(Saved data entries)
○ ○ ○ ○ ○

(** The dense loop over column [i] of [dense_of A] is the loop over the
    stored entries of that column. *)
Lemma dense_column_loop {St : Type} (P : St -> Prop)
      (step : St -> nat -> double -> St) (A : dgCMatrix) (i : nat) (s : St) :
  (forall s r, P s -> step s r 0 = s) ->
  (forall s r v, P s -> P (step s r v)) ->
  csc_sorted A = true -> (i < dg_cols A)%nat -> P s ->
  fold_left (fun s it => step s it (coef (dense_of A) it i))
            (seq 0 (rows (dense_of A))) s
  = fold_left (fun s e => step s (fst e) (snd e)) (inner A i) s.
Proof.
  intros Hid Hpres Hv Hi Hs.
  destruct (csc_sorted_column A i Hv Hi) as [Hb Hinc].
  change (rows (dense_of A)) with (dg_rows A).
  rewrite <- (dense_fold_sparse P step Hid Hpres (dg_rows A) 0 (inner A i) s
                                Hs Hinc Hb).
  apply fold_left_ext_in. intros s' r Hr. apply in_seq in Hr.
  rewrite coef_dense_of by lia. reflexivity.
Qed.

Lemma rhs_sparse_dense (A : dgCMatrix) (w : MatrixXd) (k i : nat) :
  csc_sorted A = true -> (i < dg_cols A)%nat ->
  rhs_dense (dense_of A) w k i = rhs_sparse A w k i.
Proof.
  intros Hv Hi. unfold rhs_dense, rhs_sparse.
  apply (dense_column_loop
           (fun b => length b = k /\ forall j, canonical (vget b j))
           (fun b it v => map (fun j => (vget b j + v * coef w j it)%D) (seq 0 k)));
    auto.
  - intros b r [Hlen Hcan].
    rewrite (map_ext _ (fun j => vget b j))
      by (intros j; apply dadd_zero_mul, Hcan).
    rewrite <- Hlen. apply map_nth_seq.
  - intros b r v _. split; [rewrite length_map, length_seq; reflexivity|].
    intros j. destruct (Nat.ltb_spec j k) as [Hj|Hj].
    + unfold vget at 1.
      rewrite (nth_map_seq (fun j => (vget b j + v * coef w j r)%D)) by exact Hj.
      apply canonical_dadd.
    + unfold vget. rewrite nth_overflow by (rewrite length_map, length_seq; exact Hj).
      apply canonical_zero.
  - split; [apply repeat_length|].
    intros j. unfold vget, zero_vec.
    destruct (Nat.ltb_spec j k) as [Hj|Hj].
    + rewrite (nth_indep _ 0 0) by (rewrite repeat_length; exact Hj).
      rewrite nth_repeat. apply canonical_zero.
    + rewrite nth_overflow by (rewrite repeat_length; exact Hj).
      apply canonical_zero.
Qed.

Lemma hb_sparse_dense (A : dgCMatrix) (w : MatrixXd) (i : nat) :
  csc_sorted A = true -> (i < dg_cols A)%nat ->
  hb_dense (dense_of A) w i = hb_sparse A w i.
Proof.
  intros Hv Hi. unfold hb_dense, hb_sparse.
  apply (dense_column_loop
           (fun b : double * double => canonical (fst b) /\ canonical (snd b))
           (fun b it v => ((fst b + v * coef w 0 it)%D,
                           (snd b + v * coef w 1 it)%D)));
    auto.
  - intros [b0 b1] r [H0 H1]. cbn [fst snd] in *.
    rewrite !dadd_zero_mul by assumption. reflexivity.
  - intros b r v _. cbn [fst snd]. split; apply canonical_dadd.
  - split; apply canonical_zero.
Qed.

Lemma coef_set_coef_cases (m : MatrixXd) (i j i' j' : nat) (v : double) :
  coef (set_coef m i j v) i' j' = v \/
  coef (set_coef m i j v) i' j' = coef m i' j'.
Proof.
  unfold coef, col, vget, set_coef. cbn [columns]. rewrite nth_upd.
  destruct ((j =? j')%nat && (j <? length (columns m))%nat) eqn:E; [|auto].
  apply andb_true_iff in E as [E _]. apply Nat.eqb_eq in E. subst j'.
  rewrite nth_upd. destruct (_ && _); auto.
Qed.

Lemma wb_step_canonical (h : MatrixXd) (i : nat) (wb : MatrixXd) (r : nat)
      (v : double) :
  (forall r c, canonical (coef wb r c)) ->
  forall r' c,
    canonical
      (coef (set_coef (set_coef wb 0 r (coef wb 0 r + v * coef h 0 i)%D) 1 r
                      (coef (set_coef wb 0 r (coef wb 0 r + v * coef h 0 i)%D) 1 r
                       + v * coef h 1 i)%D) r' c).
Proof.
  intros Hcan r' c.
  destruct (coef_set_coef_cases
              (set_coef wb 0 r (coef wb 0 r + v * coef h 0 i)%D) 1 r r' c
              (coef (set_coef wb 0 r (coef wb 0 r + v * coef h 0 i)%D) 1 r
               + v * coef h 1 i)%D) as [-> | ->]; [apply canonical_dadd|].
  destruct (coef_set_coef_cases wb 0 r r' c (coef wb 0 r + v * coef h 0 i)%D)
    as [-> | ->]; [apply canonical_dadd | apply Hcan].
Qed.

Lemma wb_sparse_dense (A : dgCMatrix) (h : MatrixXd) :
  csc_sorted A = true -> wb_dense (dense_of A) h = wb_sparse A h.
Proof.
  intros Hv. unfold wb_dense, wb_sparse. rewrite cols_dense_of.
  change (rows (dense_of A)) with (dg_rows A).
  apply (fold_left_ext_inv (fun wb => forall r c, canonical (coef wb r c))).
  - intros wb i Hcan Hi. apply in_seq in Hi.
    apply (dense_column_loop
             (fun wb => forall r c, canonical (coef wb r c))
             (fun wb it v =>
                set_coef (set_coef wb 0 it (coef wb 0 it + v * coef h 0 i)%D) 1 it
                         (coef (set_coef wb 0 it (coef wb 0 it + v * coef h 0 i)%D)
                               1 it + v * coef h 1 i)%D));
      auto; try lia.
    + intros s r Hs. rewrite (dadd_zero_mul (coef s 0 r)) by apply Hs.
      rewrite set_coef_id. rewrite dadd_zero_mul by apply Hs.
      apply set_coef_id.
    + intros s r v Hs. apply wb_step_canonical. exact Hs.
  - intros wb i Hcan _. apply fold_left_inv; [|exact Hcan].
    intros s e Hs. apply wb_step_canonical. exact Hs.
  - intros r c. rewrite coef_zero_mat. apply canonical_zero.
Qed.

Lemma als_loop_ext (body1 body2 : als_state -> als_state) (tol : double)
      (fuel : nat) :
  (forall s, body1 s = body2 s) ->
  forall it s, als_loop body1 tol fuel it s = als_loop body2 tol fuel it s.
Proof.
  intros H. induction fuel as [|fuel IH]; intros it s; simpl; auto.
  rewrite H. destruct (Qltb _ tol); auto.
Qed.

Section SparseDense.
Context {N : Numerics}.

Lemma c_project_sparse_dense (A : dgCMatrix) (w : MatrixXd) (nonneg : bool)
      (fast_maxit cd_maxit : nat) (cd_tol L1 : double) :
  csc_sorted A = true ->
  c_project_sparse A w nonneg fast_maxit cd_maxit cd_tol L1
  = Rcpp_project_dense (dense_of A) w nonneg fast_maxit cd_maxit cd_tol L1.
Proof.
  intros Hv. unfold c_project_sparse, Rcpp_project_dense. cbv zeta.
  rewrite cols_dense_of. f_equal. apply map_ext_in. intros i Hi.
  apply in_seq in Hi. rewrite rhs_sparse_dense by (auto; lia). reflexivity.
Qed.

(** (X22) On a compressed sparse column matrix whose row indices are in
    range and increasing within each column, [Rcpp_project_sparse] returns
    the matrix that [Rcpp_project_dense] returns on the same matrix stored
    densely. *)
Theorem project_sparse_is_project_dense :
  forall (A : dgCMatrix) (w : MatrixXd) (nonneg : bool)
         (fast_maxit cd_maxit : nat) (cd_tol L1 : double),
    csc_sorted A = true ->
    Rcpp_project_sparse A w nonneg fast_maxit cd_maxit cd_tol L1
    = Rcpp_project_dense (dense_of A) w nonneg fast_maxit cd_maxit cd_tol L1.
Proof.
  intros A w nonneg fast_maxit cd_maxit cd_tol L1 Hv.
  unfold Rcpp_project_sparse, c_project_sparse, Rcpp_project_dense. cbv zeta.
  rewrite cols_dense_of. f_equal. apply map_ext_in. intros i Hi.
  apply in_seq in Hi. rewrite rhs_sparse_dense by (auto; lia). reflexivity.
Qed.

Lemma nmf_body_sparse_dense (A At : dgCMatrix) (Ad : MatrixXd)
      (symmetric nonneg : bool) (L1_w L1_h : double) (diag : bool)
      (fast_maxit cd_maxit : nat) (cd_tol : double) (k : nat) (s : als_state) :
  csc_sorted A = true ->
  (symmetric = false -> csc_sorted At = true /\ dense_of At = Ad) ->
  nmf_sparse_body A At symmetric nonneg L1_w L1_h diag fast_maxit cd_maxit
                  cd_tol k s
  = nmf_dense_body (dense_of A) Ad symmetric nonneg L1_w L1_h diag fast_maxit
                   cd_maxit cd_tol k s.
Proof.
  intros Hv Ht. unfold nmf_sparse_body, nmf_dense_body. cbv zeta.
  rewrite cols_dense_of. change (rows (dense_of A)) with (dg_rows A).
  rewrite !(c_project_sparse_dense A) by exact Hv.
  destruct symmetric; [reflexivity|].
  destruct (Ht eq_refl) as [Hvt <-].
  rewrite !(c_project_sparse_dense At) by exact Hvt. reflexivity.
Qed.

(** (X23) On a sparse [A] with row indices in range and increasing within
    each column (and, unless [symmetric], an [At] of the same kind that
    stores the transpose of [A]), [Rcpp_nmf_sparse] returns what
    [Rcpp_nmf_dense] returns on the same matrix stored densely: the same
    [w], [d], [h], [tol] and [iter]. *)
Theorem nmf_sparse_is_nmf_dense :
  forall (A At : dgCMatrix) (symmetric : bool) (w : MatrixXd)
         (tol : double) (nonneg : bool) (L1_w L1_h : double) (maxit : nat)
         (diag : bool) (fast_maxit cd_maxit : nat) (cd_tol : double),
    csc_sorted A = true ->
    (symmetric = false ->
     csc_sorted At = true /\ dense_of At = transpose (dense_of A)) ->
    Rcpp_nmf_sparse A At symmetric w tol nonneg L1_w L1_h maxit diag
                    fast_maxit cd_maxit cd_tol
    = Rcpp_nmf_dense (dense_of A) symmetric w tol nonneg L1_w L1_h maxit diag
                     fast_maxit cd_maxit cd_tol.
Proof.
  intros A At symmetric w tol nonneg L1_w L1_h maxit diag fast_maxit cd_maxit
         cd_tol Hv Ht.
  unfold Rcpp_nmf_sparse, Rcpp_nmf_dense. cbv zeta. rewrite cols_dense_of.
  f_equal. apply als_loop_ext. intros s. apply nmf_body_sparse_dense.
  - exact Hv.
  - intros Hs. rewrite Hs. apply Ht. exact Hs.
Qed.

Lemma nmf2_update_h_ext (nonneg diag : bool) (hb1 hb2 : nat -> double * double)
      (n : nat) (w h : MatrixXd) (d : VectorXd) :
  (forall i, (i < n)%nat -> hb1 i = hb2 i) ->
  nmf2_update_h nonneg diag hb1 n w h d = nmf2_update_h nonneg diag hb2 n w h d.
Proof.
  intros H. unfold nmf2_update_h. cbv zeta. f_equal. unfold solve2_all.
  apply fold_left_ext_in. intros m i Hi. apply in_seq in Hi.
  rewrite (H i) by lia. reflexivity.
Qed.

Lemma nmf2_body_sparse_dense (A : dgCMatrix) (nonneg diag : bool) (s : als_state) :
  csc_sorted A = true ->
  nmf2_sparse_body A nonneg diag s = nmf2_dense_body (dense_of A) nonneg diag s.
Proof.
  intros Hv. unfold nmf2_sparse_body, nmf2_dense_body. cbv zeta.
  rewrite cols_dense_of, wb_sparse_dense by exact Hv.
  change (rows (dense_of A)) with (dg_rows A).
  set (wd := nmf2_update_w nonneg diag (wb_sparse A (als_h s)) (dg_rows A) s).
  rewrite (nmf2_update_h_ext nonneg diag (hb_sparse A (fst wd))
                             (hb_dense (dense_of A) (fst wd)));
    [reflexivity|].
  intros i Hi. symmetry. apply hb_sparse_dense; assumption.
Qed.

(** (X24) On a sparse [A] with row indices in range and increasing within
    each column, [Rcpp_nmf2_sparse] returns what [Rcpp_nmf2_dense] returns
    on the same matrix stored densely. *)
Theorem nmf2_sparse_is_nmf2_dense :
  forall (A : dgCMatrix) (h : MatrixXd) (tol : double) (nonneg : bool)
         (maxit : nat) (diag : bool),
    csc_sorted A = true ->
    Rcpp_nmf2_sparse A h tol nonneg maxit diag
    = Rcpp_nmf2_dense (dense_of A) h tol nonneg maxit diag.
Proof.
  intros A h tol nonneg maxit diag Hv.
  unfold Rcpp_nmf2_sparse, Rcpp_nmf2_dense.
  change (rows (dense_of A)) with (dg_rows A).
  f_equal. apply als_loop_ext. intros s. apply nmf2_body_sparse_dense. exact Hv.
Qed.

End SparseDense.

Lemma project_sparse_is_project_dense_witness :
  let A := mkDgC [0; 2; 1]%nat [0; 2; 3]%nat (3, 2)%nat [1; 2; 3] in
  let w := mkMatrix 1 [[1]; [2]; [3]] in
  @Rcpp_project_sparse ExactNumerics A w true 10 100 (1 # 100000000) 0
  = @Rcpp_project_dense ExactNumerics (dense_of A) w true 10 100
                        (1 # 100000000) 0.
Proof.
  intros A w.
  apply (@project_sparse_is_project_dense ExactNumerics A w true 10 100
           (1 # 100000000) 0).
  reflexivity.
Defined.

(** The 3-by-2 matrix [(1, 0; 2, 1; 0, 3)] and its transpose, in compressed
    sparse column form. *)
Lemma nmf_sparse_is_nmf_dense_witness :
  let A := mkDgC [0; 1; 1; 2]%nat [0; 2; 4]%nat (3, 2)%nat [1; 2; 1; 3] in
  let At := mkDgC [0; 0; 1; 1]%nat [0; 1; 3; 4]%nat (2, 3)%nat [1; 2; 1; 3] in
  let w := mkMatrix 2 [[1; 0]; [1; 1]; [0; 1]] in
  @Rcpp_nmf_sparse ExactNumerics A At false w (1 # 1000) true 0 0 5 true
                   10 100 (1 # 100000000)
  = @Rcpp_nmf_dense ExactNumerics (dense_of A) false w (1 # 1000) true 0 0 5 true
                    10 100 (1 # 100000000).
Proof.
  intros A At w.
  apply (@nmf_sparse_is_nmf_dense ExactNumerics A At false w (1 # 1000) true
           0 0 5%nat true 10%nat 100%nat (1 # 100000000)).
  - reflexivity.
  - intros _. split; reflexivity.
Defined.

○ ○ ○ ○ ○

**What to work on**:
The exercise is to copy out every line above that has the word "increasing" in it.

**Reply**:
    range and increasing within each column, [Rcpp_project_sparse] returns
(** (X23) On a sparse [A] with row indices in range and increasing within
(** (X24) On a sparse [A] with row indices in range and increasing within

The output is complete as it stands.